I believe what separates you from your competitors is not the majority of your operations; it’s the 5-to-10% of your operations that are unique. The emergence of industry clouds—packaged solutions of common applications and configurations used across a given vertical—is helping businesses spend less time setting up the table-stakes functionality necessary for running their businesses and more time on the impactful areas that set them apart. At SAP, our goal is to create industry clouds that enable our clients to meet most needs out of the box, plug easily into partner solutions, and manage unique differentiators in a consolidated platform.
Whether you run a hospital, factory, car rental company, or any other type of enterprise, odds are many of your processes and operations are nearly identical to those of your competitors. Therefore, the industry predefines most of your problem space. And most of that problem space has already been solved.
As such, any industry cloud worth its salt will have a few common features. First, the industry cloud must provide most of the functionality needed for the industry out of the box, especially the commodity functions. Second, it must be an open platform that enables customers and partners to develop innovative solutions. The platform needs to make it easy to connect and manage these solutions. Third, it should allow customers to ramp up or scale down capacity and processes according to demand. Finally, it should enable easy access to other business and technology services. For example, all the major cloud services today include common tools straight out of the box. While natural language processing (NLP) is now a common tool, the question is how to integrate NLP into your business. Across all these features, your industry cloud should support your broader ecosystem.
I recently visited a manufacturing client that utilizes agile production methods to respond to both large and small customer orders. It’s a very profitable business but it requires frequent reconfiguration of production lines. To optimize equipment performance, machine learning (ML) models analyze order data to determine necessary machine configurations and the optimal sequence for filling orders. The process works exquisitely, but it took a massive effort from the manufacturer’s digital team to build it all by hand.
Instead, these capabilities can be derived from a single industry cloud. Offloading much of the building and maintenance of these processes can give data scientists more time to develop ML models that help the factory respond more quickly to orders. If machine vision is combined with ML models, quality control teams can inspect a greater percentage of goods coming off the line. Spending more time on activities that really matter helps manufacturers scale their operations more rapidly than if they build functionality manually. These are the kinds of things that set a manufacturer apart.

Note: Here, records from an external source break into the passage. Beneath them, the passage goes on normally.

(** * Math24: the solvability oracle and the puzzle generator

    A shallow embedding of [findSolution] and [generateSolvablePuzzle] of
    [math24-game/src/Math24Game.tsx].

    - A JavaScript [number] is an IEEE-754 binary64 value; it is modelled by
      the Standard Library's [spec_float] at precision 53 and maximal
      exponent 1024, with round-to-nearest-even operations.
    - The integers handed to [findSolution] are kept as [Z]; [of_Z] is the
      number they denote and [toString] their decimal text, which is what
      JavaScript prints for the safe integers, of absolute value up to
      [2 ^ 53]. Pools of operands with other values and texts are handed to
      [search] directly.
    - [search] throws a [TypeError] when it reads a field of [undefined]
      (an array read out of bounds); the model keeps that outcome apart
      from a returned [null], and recursion is driven by a fuel counter
      whose exhaustion is a third outcome.
    - The host of [generateSolvablePuzzle] is a parameter: the values of
      [Math.random()] and the array left by [Array.prototype.sort].
    - [evaluateExpression] and the component [Math24Game] are modelled too:
      the component as a state machine over the values of its hooks, with
      the host ([Function], the hint service) as a parameter. *)

From Stdlib Require Import ZArith List String Ascii Bool Lia Permutation.

From Stdlib Require Import SpecFloat DecimalString DecimalZ.

From Stdlib Require QArith.

Import ListNotations.

Local Open Scope string_scope.

Local Open Scope list_scope.

(** ** binary64 numbers *)

Module Float64.

Definition prec : Z := 53.

Definition emax : Z := 1024.

Definition float64 : Type := spec_float.

Definition add : float64 -> float64 -> float64 := SFadd prec emax.

Definition sub : float64 -> float64 -> float64 := SFsub prec emax.

Definition mul : float64 -> float64 -> float64 := SFmul prec emax.

Definition div : float64 -> float64 -> float64 := SFdiv prec emax.

Definition abs : float64 -> float64 := SFabs.

Definition ltb : float64 -> float64 -> bool := SFltb.

Definition leb : float64 -> float64 -> bool := SFleb.

(** The number denoted by an integer literal: the nearest binary64. *)
Definition of_Z (n : Z) : float64 := binary_normalize prec emax n 0 false.

(** The literals [1e-6] and [1e-9]: the binary64 nearest to the decimal
    fraction, which is the correctly rounded quotient of two exactly
    representable integers. *)
Definition lit_1e_6 : float64 := div (of_Z 1) (of_Z 1000000).

Definition lit_1e_9 : float64 := div (of_Z 1) (of_Z 1000000000).

Definition is_finite (x : float64) : bool :=
  match x with
  | S754_zero _ | S754_finite _ _ _ => true
  | S754_infinity _ | S754_nan => false
  end.

End Float64.

Import Float64.

(** ** Outcomes of a call *)

Inductive outcome (A : Type) : Type :=
| Ret (a : A)
| TypeError
| OutOfFuel.

Arguments Ret {A} a.

Arguments TypeError {A}.

Arguments OutOfFuel {A}.

Definition bind {A B : Type} (m : outcome A) (k : A -> outcome B) : outcome B :=
  match m with
  | Ret a => k a
  | TypeError => TypeError
  | OutOfFuel => OutOfFuel
  end.

Notation "x <- m ;; k" := (bind m (fun x => k))
  (at level 61, m at next level, right associativity).

(** ** Data model *)

Inductive Mode : Type := easy | hard.

Definition Mode_eqb (a b : Mode) : bool :=
  match a, b with
  | easy, easy | hard, hard => true
  | _, _ => false
  end.

Record ExprNode : Type := { val : float64; expr : string }.

Record Puzzle : Type :=
  { nums : list Z; hints : list string; solution : string }.

Record Op : Type :=
  { symbol : string; calc : ExprNode -> ExprNode -> option ExprNode }.

(** [n.toString()] of a safe integer: its decimal digits, after a minus
    sign when it is negative. This is the text JavaScript prints for an
    integer [n] with [|n| <= 2 ^ 53], which is the number [of_Z n] exactly.
    Of a larger number JavaScript prints the shortest digits that read back
    as the same number ([144115188075855870] for [2 ^ 57]) and, from [1e21]
    on, an exponent ([1e+21]); [toString] does not follow it there, so the
    statements about the text of a solution are made on safe integers. *)
Definition toString (n : Z) : string := NilZero.string_of_int (Z.to_int n).

(** [arr[i]!] followed by a field read: [undefined] has no fields. *)
Definition get {A : Type} (arr : list A) (i : nat) : outcome A :=
  match nth_error arr i with
  | Some x => Ret x
  | None => TypeError
  end.

(** [arr.filter((_, idx) => p idx)]. *)
Fixpoint filter_from {A : Type} (p : nat -> bool) (idx : nat) (arr : list A) : list A :=
  match arr with
  | [] => []
  | x :: arr' =>
      if p idx then x :: filter_from p (S idx) arr' else filter_from p (S idx) arr'
  end.

Definition filter_idx {A : Type} (p : nat -> bool) (arr : list A) : list A :=
  filter_from p 0 arr.

(** A string is truthy when it is not empty; [null] is falsy. *)
Definition truthy (found : option string) : bool :=
  match found with
  | Some EmptyString | None => false
  | Some (String _ _) => true
  end.

(** A [for] loop whose body either falls through ([Ret None]) or leaves the
    enclosing function with a value, an exception or no fuel. *)
Fixpoint for_of {A : Type} (l : list A) (body : A -> outcome (option string))
  : outcome (option string) :=
  match l with
  | [] => Ret None
  | x :: l' =>
      match body x with
      | Ret None => for_of l' body
      | r => r
      end
  end.

(** ** findSolution *)

Definition ops : list Op :=
  [ {| symbol := "+";
       calc := fun a b =>
         Some {| val := add (val a) (val b);
                 expr := ("(" ++ expr a ++ "+" ++ expr b ++ ")")%string |} |};
    {| symbol := "-";
       calc := fun a b =>
         Some {| val := sub (val a) (val b);
                 expr := ("(" ++ expr a ++ "-" ++ expr b ++ ")")%string |} |};
    {| symbol := "*";
       calc := fun a b =>
         Some {| val := mul (val a) (val b);
                 expr := ("(" ++ expr a ++ "*" ++ expr b ++ ")")%string |} |};
    {| symbol := "/";
       calc := fun a b =>
         if ltb (abs (val b)) lit_1e_9 then None
         else Some {| val := div (val a) (val b);
                      expr := ("(" ++ expr a ++ "/" ++ expr b ++ ")")%string |} |} ].

(** [Math.abs(v - 24) < 1e-6]. *)
Definition near24 (v : float64) : bool := ltb (abs (sub v (of_Z 24))) lit_1e_6.

Fixpoint search (mode : Mode) (fuel : nat) (arr : list ExprNode)
  : outcome (option string) :=
  match fuel with
  | O => OutOfFuel
  | S fuel' =>
      if Nat.eqb (List.length arr) 1 then
        x <- get arr 0 ;;
        Ret (if near24 (val x) then Some (expr x) else None)
      else
        for_of (seq 0 (List.length arr)) (fun i =>
          for_of (seq 0 (List.length arr)) (fun j =>
            if Nat.eqb i j then Ret None
            else
              let rest :=
                filter_idx (fun idx => negb (Nat.eqb idx i) && negb (Nat.eqb idx j)) arr in
              for_of ops (fun op =>
                if Mode_eqb mode easy && String.eqb (symbol op) "/" then Ret None
                else
                  a <- get arr i ;;
                  b <- get arr j ;;
                  match calc op a b with
                  | None => Ret None
                  | Some result =>
                      found <- search mode fuel' (rest ++ [result]) ;;
                      Ret (if truthy found then found else None)
                  end)))
  end.

Definition seeds (nums : list Z) : list ExprNode :=
  map (fun n => {| val := of_Z n; expr := toString n |}) nums.

(** The recursion enters one call per pool size from [length nums] down to
    one, so [S (List.length nums)] levels of fuel are never used up. *)
Definition findSolution (nums : list Z) (mode : Mode) : outcome (option string) :=
  search mode (S (List.length nums)) (seeds nums).

(** ** generateSolvablePuzzle *)

(** [Math.floor]. *)
Definition floor (x : float64) : float64 :=
  match x with
  | S754_finite s m e =>
      if (0 <=? e)%Z then x
      else of_Z (cond_Zopp s (Zpos m) / 2 ^ (- e))%Z
  | _ => x
  end.

(** The integer an integer-valued number stands for: [findSolution] is
    modelled on integers. *)
Definition to_Z (x : float64) : Z :=
  match x with
  | S754_finite s m e =>
      if (0 <=? e)%Z then (cond_Zopp s (Zpos m) * 2 ^ e)%Z
      else (cond_Zopp s (Zpos m) / 2 ^ (- e))%Z
  | _ => 0%Z
  end.

(** [Math.floor(r * 9) + 1], for a value [r] of [Math.random()]. *)
Definition sample (r : float64) : Z :=
  to_Z (add (floor (mul r (of_Z 9))) (of_Z 1)).

(** What [Math.random()] promises of its result: a number, at least zero
    and below one. *)
Definition in_unit (r : float64) : bool :=
  valid_binary prec emax r && leb (of_Z 0) r && ltb r (of_Z 1).

Section Generator.

(** The host: [random k] is the value of the [k]-th call of [Math.random()];
    [sort_coin arr k] is the copy of [arr] that
    [sort(() => Math.random() - 0.5)] leaves when [k] values have been drawn
    before, with the number of values drawn once it is done. *)
Variable random : nat -> float64.

Variable sort_coin : list Z -> nat -> list Z * nat.

Definition shuffle (arr : list Z) (k : nat) : list Z * nat := sort_coin arr k.

(** The [while (true)] loop runs at most [fuel] times; [k] counts the values
    drawn so far. *)
Fixpoint generateSolvablePuzzle (fuel : nat) (mode : Mode) (k : nat)
  : outcome (Puzzle * nat) :=
  match fuel with
  | O => OutOfFuel
  | S fuel' =>
      let nums := map (fun i => sample (random (k + i))) (seq 0 4) in
      solution <- findSolution nums mode ;;
      match solution with
      | Some (String c s) =>
          let (shuffled, k') := shuffle nums (k + 4) in
          Ret ({| nums := shuffled; hints := []; solution := String c s |}, k')
      | Some EmptyString | None => generateSolvablePuzzle fuel' mode (k + 4)
      end
  end.

End Generator.

(** ** Arithmetic expressions and their text

    The vocabulary in which the properties of the returned string are
    stated: fully parenthesized expressions over integer literals, their
    value in binary64 arithmetic, their text, and a reader for that text. *)

Inductive BinOp : Type := Add | Sub | Mul | Div.

Inductive Expr : Type :=
| Num (n : Z)
| Bin (o : BinOp) (l r : Expr).

Definition op_symbol (o : BinOp) : ascii :=
  match o with
  | Add => "+" | Sub => "-" | Mul => "*" | Div => "/"
  end%char.

Definition op_of_symbol (c : ascii) : option BinOp :=
  if Ascii.eqb c "+" then Some Add
  else if Ascii.eqb c "-" then Some Sub
  else if Ascii.eqb c "*" then Some Mul
  else if Ascii.eqb c "/" then Some Div
  else None.

Definition apply_op (o : BinOp) : float64 -> float64 -> float64 :=
  match o with
  | Add => add | Sub => sub | Mul => mul | Div => div
  end.
(** * Nodal PostgreSQL adapter (core/required/db/adapters/postgres8.js)

    A shallow embedding of the [PostgresAdapter] class: the pooled
    [query], [transaction] and [createTransaction] operations as programs
    of a small exception-and-state monad that records every interaction
    with the collaborators (pool, client, logger, completion handler), and
    [generateOrderByClause] as a program over a store of order-spec
    objects, since it writes a property of the objects it is handed.

    The operations are written in continuation-passing style in the source.
    Here a call to a collaborator returns what the collaborator passes to
    its continuation, and the body of the continuation follows the call; the
    trace of an operation is the sequence of its interactions in the order
    in which they happen.  One operation is run on its own: what other
    operations do to the pool in the meantime shows only in the answers of
    the collaborators, which are arbitrary.  Strings are sequences of
    bytes; the separators that matter, [__] and [;], are ASCII. *)

From Stdlib Require Import ZArith.
From stdpp Require Import gmap strings list.
(** * dataExtraction_figma: the scene-tree-to-React compilers

    A shallow embedding of the JavaScript/TypeScript sources of the
    repository:

    - module [Legacy]: [server/index.js], the compiler [generateElement]
      without node identifiers, and its endpoint [/api/generate];
    - module [Server]: the server whose compiler [generateNodeComponent]
      numbers the nodes, and its endpoint [/generate-component];
    - module [Mui]: the classifier [detectComponentType] of the server that
      emits MUI widgets;
    - module [MuiServer]: the compiler [generateNodeComponent] of that
      server, with its three widget branches;
    - modules [Plugin] and [PluginBasic]: the font weight computed by the
      two versions of the Figma plugin;
    - modules [PluginBytes] and [Extraction]: the byte conversions of the
      plugin and its extraction [extractNodeData] of the scene tree;
    - module [Typography]: the typography block of [getCommonStyles] in
      [server/index.js], one function per statement.

    Conventions of the embedding.
    - A JS string is a [string] of 8-bit characters, a text standing for its
      UTF-8 bytes; every character the sources test for or insert is ASCII.
      Case folding ([toLowerCase]) and white space ([trim], the class [\s])
      are those of the ASCII range: a name with a letter or a space outside
      that range is folded and trimmed on its ASCII part only.
    - Lengths and coordinates ([x], [y], [width], offsets, radii, font
      sizes) are integers [Z]; quantities of the unit interval (opacity,
      colour channels) and the results of [parseFloat] are finite decimals
      [Dec].  Binary floating-point rounding is outside the model: the
      definitions transcribe the arithmetic of the sources, which is exact
      on integer coordinates.
    - [undefined] is [None]; an object used as an ordered dictionary (the
      [styles] object) is an association list in insertion order.
    - The file system of module [Host] never refuses an operation
      ([fs.mkdir] and [fs.writeFile] always succeed): a statement about an
      endpoint says what a request does on a machine whose file system
      works. *)

From Stdlib Require Import String Ascii ZArith NArith List Bool Lia DecimalString.
From stdpp Require Import base tactics option list strings gmap.

Local Open Scope Z_scope.

(** ** Primitives of the host language *)
Module JS.

(** [String.prototype.toLowerCase], on the ASCII range. *)
Definition lowerChar (c : ascii) : ascii :=
  let n := nat_of_ascii c in
  if ((65 <=? n)%nat && (n <=? 90)%nat)%bool then ascii_of_nat (n + 32) else c.

Fixpoint toLowerCase (s : string) : string :=
  match s with
  | EmptyString => EmptyString
  | String c s' => String (lowerChar c) (toLowerCase s')
  end.

(** [s.startsWith(p)] *)
Definition startsWith (s p : string) : bool := String.prefix p s.

(** [s.includes(sub)] *)
Fixpoint includes (s sub : string) : bool :=
  String.prefix sub s ||
  match s with
  | EmptyString => false
  | String _ s' => includes s' sub
  end.

(** [s.replace(/c/g, r)] for a single character [c]. *)
Fixpoint replaceChar (c : ascii) (r : string) (s : string) : string :=
  match s with
  | EmptyString => EmptyString
  | String a s' =>
      if Ascii.eqb a c then r +:+ replaceChar c r s'
      else String a (replaceChar c r s')
  end.

(** [s.replace(/[^a-zA-Z0-9]/g, '')] *)
Definition isAlnum (c : ascii) : bool :=
  let n := nat_of_ascii c in
  ((48 <=? n)%nat && (n <=? 57)%nat) ||
  ((65 <=? n)%nat && (n <=? 90)%nat) ||
  ((97 <=? n)%nat && (n <=? 122)%nat).

Fixpoint filterChars (p : ascii -> bool) (s : string) : string :=
  match s with
  | EmptyString => EmptyString
  | String a s' => if p a then String a (filterChars p s') else filterChars p s'
  end.

(** The regular expression class [\s], on the ASCII range. *)
Definition isSpace (c : ascii) : bool :=
  let n := nat_of_ascii c in
  ((9 <=? n)%nat && (n <=? 13)%nat) || (n =? 32)%nat.

Fixpoint dropWhile (p : ascii -> bool) (s : string) : string :=
  match s with
  | EmptyString => EmptyString
  | String a s' => if p a then dropWhile p s' else s
  end.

With this combination of functionality in place, businesses can become more agile. When their main operational platform comes configured for the needs of a typical business in their industry, they can focus their energies on the portion of their operations that sets them apart. They can get straight to a digital representation of their business, their network of partners, their network of suppliers, their machines. Ultimately, it’s about having the agility to develop the innovations that can truly make your organization unique.